### What you need to do:
Starting with the first line below, reproduce each line exactly until you have included the one bearing "put_nil fd w : put fd [] w = w;".

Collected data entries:
Definition fprintf (fd : Z) (fmt : list Z) (ap : list arg) : prog unit := vprintf fd fmt ap.
Definition uprintf (fmt : list Z) (ap : list arg) : prog unit := vprintf 1 fmt ap.
Definition say (fd : Z) (s : string) : prog unit := fprintf fd (str s ++ [nl]) [].

(** ** Running a program against a kernel *)

(** A kernel answers each call, and changes its state. *)
Definition kernel (W : Type) : Type := forall X, call X -> W -> X * W.

Inductive fin (A : Type) : Type := FDone (a : A) | FExited (status : Z) | FStuck | FStarved.
Arguments FDone {A} a.
Arguments FExited {A} status.
Arguments FStuck {A}.
Arguments FStarved {A}.

Fixpoint run {W A} (h : kernel W) (m : prog A) (w : W) : fin A * W :=
  match m with
  | Done a => (FDone a, w)
  | Call c k => let '(x, w') := h _ c w in run h (k x) w'
  | Exited s => (FExited s, w)
  | Stuck => (FStuck, w)
  | Starved => (FStarved, w)
  end.

Definition fin_bind {W A B} (r : fin A * W) (f : A -> W -> fin B * W) : fin B * W :=
  match r with
  | (FDone a, w) => f a w
  | (FExited s, w) => (FExited s, w)
  | (FStuck, w) => (FStuck, w)
  | (FStarved, w) => (FStarved, w)
  end.

Lemma run_bind {W A B} (h : kernel W) (m : prog A) (f : A -> prog B) w :
  run h (m ≫= f) w = fin_bind (run h m w) (fun a => run h (f a)).
Proof.
  revert w. induction m as [a|X c k IH|s| |]; intros w; try done.
  change (run h (Call c k ≫= f) w) with (let '(x, w') := h X c w in run h (k x ≫= f) w'). cbn [run].
  destruct (h X c w) as [x w']. apply IH.
Qed.

Lemma run_sys {W X} (h : kernel W) (c : call X) w : run h (sys c) w = (FDone (fst (h X c w)), snd (h X c w)).
Proof. cbn. by destruct (h X c w). Qed.

Lemma run_ploop {W A B} (h : kernel W) n (body : A -> prog (A + B)) x w :
  run h (ploop (S n) body x) w =
  fin_bind (run h (body x) w) (fun r => match r with inl x' => run h (ploop n body x') | inr b => fun w' => (FDone b, w') end).
Proof. cbn [ploop]. rewrite run_bind. destruct (run h (body x) w) as [[[x'|b]|s| |] w']; done. Qed.

(** What the library relies on: write() takes all the bytes and appends them. *)
Class Terminal {W} (h : kernel W) : Type := {
  put : Z -> list Z -> W -> W;
  put_write fd bs w : h Z (Write fd bs) w = (Z.of_nat (length bs), put fd bs w);
  put_nil fd w : put fd [] w = w;
  put_app fd a b w : put fd b (put fd a w) = put fd (a ++ b) w;
}.

(** [m] does nothing but write [bs] to [fd], in pieces, and returns [a]. *)
Inductive emits {A} (fd : Z) : prog A -> A -> list Z -> Prop :=
| emits_done a : emits fd (Done a) a []
| emits_write bs k a rest : emits fd (k (Z.of_nat (length bs))) a rest -> emits fd (Call (Write fd bs) k) a (bs ++ rest).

### Answer:
Definition fprintf (fd : Z) (fmt : list Z) (ap : list arg) : prog unit := vprintf fd fmt ap.
Definition uprintf (fmt : list Z) (ap : list arg) : prog unit := vprintf 1 fmt ap.
Definition say (fd : Z) (s : string) : prog unit := fprintf fd (str s ++ [nl]) [].

(** ** Running a program against a kernel *)

(** A kernel answers each call, and changes its state. *)
Definition kernel (W : Type) : Type := forall X, call X -> W -> X * W.

Inductive fin (A : Type) : Type := FDone (a : A) | FExited (status : Z) | FStuck | FStarved.
Arguments FDone {A} a.
Arguments FExited {A} status.
Arguments FStuck {A}.
Arguments FStarved {A}.

Fixpoint run {W A} (h : kernel W) (m : prog A) (w : W) : fin A * W :=
  match m with
  | Done a => (FDone a, w)
  | Call c k => let '(x, w') := h _ c w in run h (k x) w'
  | Exited s => (FExited s, w)
  | Stuck => (FStuck, w)
  | Starved => (FStarved, w)
  end.

Definition fin_bind {W A B} (r : fin A * W) (f : A -> W -> fin B * W) : fin B * W :=
  match r with
  | (FDone a, w) => f a w
  | (FExited s, w) => (FExited s, w)
  | (FStuck, w) => (FStuck, w)
  | (FStarved, w) => (FStarved, w)
  end.

Lemma run_bind {W A B} (h : kernel W) (m : prog A) (f : A -> prog B) w :
  run h (m ≫= f) w = fin_bind (run h m w) (fun a => run h (f a)).
Proof.
  revert w. induction m as [a|X c k IH|s| |]; intros w; try done.
  change (run h (Call c k ≫= f) w) with (let '(x, w') := h X c w in run h (k x ≫= f) w'). cbn [run].
  destruct (h X c w) as [x w']. apply IH.
Qed.

Lemma run_sys {W X} (h : kernel W) (c : call X) w : run h (sys c) w = (FDone (fst (h X c w)), snd (h X c w)).
Proof. cbn. by destruct (h X c w). Qed.

Lemma run_ploop {W A B} (h : kernel W) n (body : A -> prog (A + B)) x w :
  run h (ploop (S n) body x) w =
  fin_bind (run h (body x) w) (fun r => match r with inl x' => run h (ploop n body x') | inr b => fun w' => (FDone b, w') end).
Proof. cbn [ploop]. rewrite run_bind. destruct (run h (body x) w) as [[[x'|b]|s| |] w']; done. Qed.

(** What the library relies on: write() takes all the bytes and appends them. *)
Class Terminal {W} (h : kernel W) : Type := {
  put : Z -> list Z -> W -> W;
  put_write fd bs w : h Z (Write fd bs) w = (Z.of_nat (length bs), put fd bs w);
  put_nil fd w : put fd [] w = w;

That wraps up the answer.